[[ Recorded data open ]]

(** Reading a property.  The class defines [__getattr__], so when the getter
    of a property raises [AttributeError], Python falls back to
    [__getattr__(name)] for the name of the property; no property is a key
    of [attr_defaults], so that call raises [AttributeError] for the
    property's own name, and the error of the getter is lost.  Every other
    outcome of the getter is what the reader sees. *)
Definition result_property {A} (name0 : string) (getter : result A) : result A :=
  match getter with
  | Err (AttributeError _) => Err (AttributeError name0)
  | _ => getter
  end.

(** The property [is_reference]; its getter raises no [AttributeError]. *)
Definition is_reference (self : JSONSchema) : result bool :=
  contains (schema self) "$ref".

(** [for key in path[1:]: schema = schema[key]] *)
Fixpoint walk (fragment : value) (keys : list string) : result value :=
  match keys with
  | [] => Ok fragment
  | key :: rest => next <- getitem fragment key ;; walk next rest
  end.

Definition get_reference (self : JSONSchema) (ref : value) : result JSONSchema :=
  if negb (truthy ref) then Err (ValueError "empty reference")
  else
    match ref with
    | VStr r =>
        let path := split_slash r in
        let name0 := last path "" in
        if negb (String.eqb (hd "" path) "#") then
          Err (ValueError ("Unrecognized $ref format: '" ++ r ++ "'"))
        else if (length path =? 1)%nat || String.eqb (nth 1 path "") "" then
          Ok (get_context self)
        else
          match walk (schema (get_context self)) (tl path) with
          | Err (KeyError _) =>
              Err (ValueError ("$ref='" ++ r ++ "' not present in the schema"))
          | Err e => Err e
          | Ok fragment => make_child self fragment (Some name0) None
          end
    | _ => Err (AttributeError "split")
    end.

Definition wrapped_ref (self : JSONSchema) : result JSONSchema :=
  ref <- __getitem__ self "$ref" ;; get_reference self ref.

(** *** The recursive predicates

    [really_is_trait] and [really_is_object] call themselves on resolved
    references and on children, with nothing that bounds the depth.  They are
    embedded with a recursion budget: [None] is "budget exhausted", and a
    call that answers [None] for every budget is a call that never returns. *)

Definition comp (A : Type) : Type := option (result A).

Definition lift {A} (r : result A) : comp A := Some r.

Definition cbind {A B} (c : comp A) (k : A -> comp B) : comp B :=
  match c with
  | None => None
  | Some (Err e) => Some (Err e)
  | Some (Ok a) => k a
  end.

Notation "x <~ c ;; k" := (cbind c (fun x => k))
  (at level 61, c at next level, right associativity).

(** Reading a property whose getter may run out of budget (see
    [result_property]). *)
Definition as_property {A} (name0 : string) (getter : comp A) : comp A :=
  match getter with
  | Some (Err (AttributeError _)) => Some (Err (AttributeError name0))
  | _ => getter
  end.

(** [all(f(x) for x in xs)]: stops at the first [False]. *)
Fixpoint all_m {A} (f : A -> comp bool) (xs : list A) : comp bool :=
  match xs with
  | [] => Some (Ok true)
  | x :: rest => b <~ f x ;; if b then all_m f rest else Some (Ok false)
  end.

(** The values [for spec in self[key]] visits. *)
Definition branches (self : JSONSchema) (key : string) : result (list value) :=
  v <- __getitem__ self key ;; iterate v.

[[ Recorded data closed ]]

> **What you are asked to do**:
At the first line of the material above, start reproducing each line exactly, and end with the line that holds "of [attr_defaults], so", adding nothing.

> **Response to the task**:
(** Reading a property.  The class defines [__getattr__], so when the getter
    of a property raises [AttributeError], Python falls back to
    [__getattr__(name)] for the name of the property; no property is a key
    of [attr_defaults], so that call raises [AttributeError] for the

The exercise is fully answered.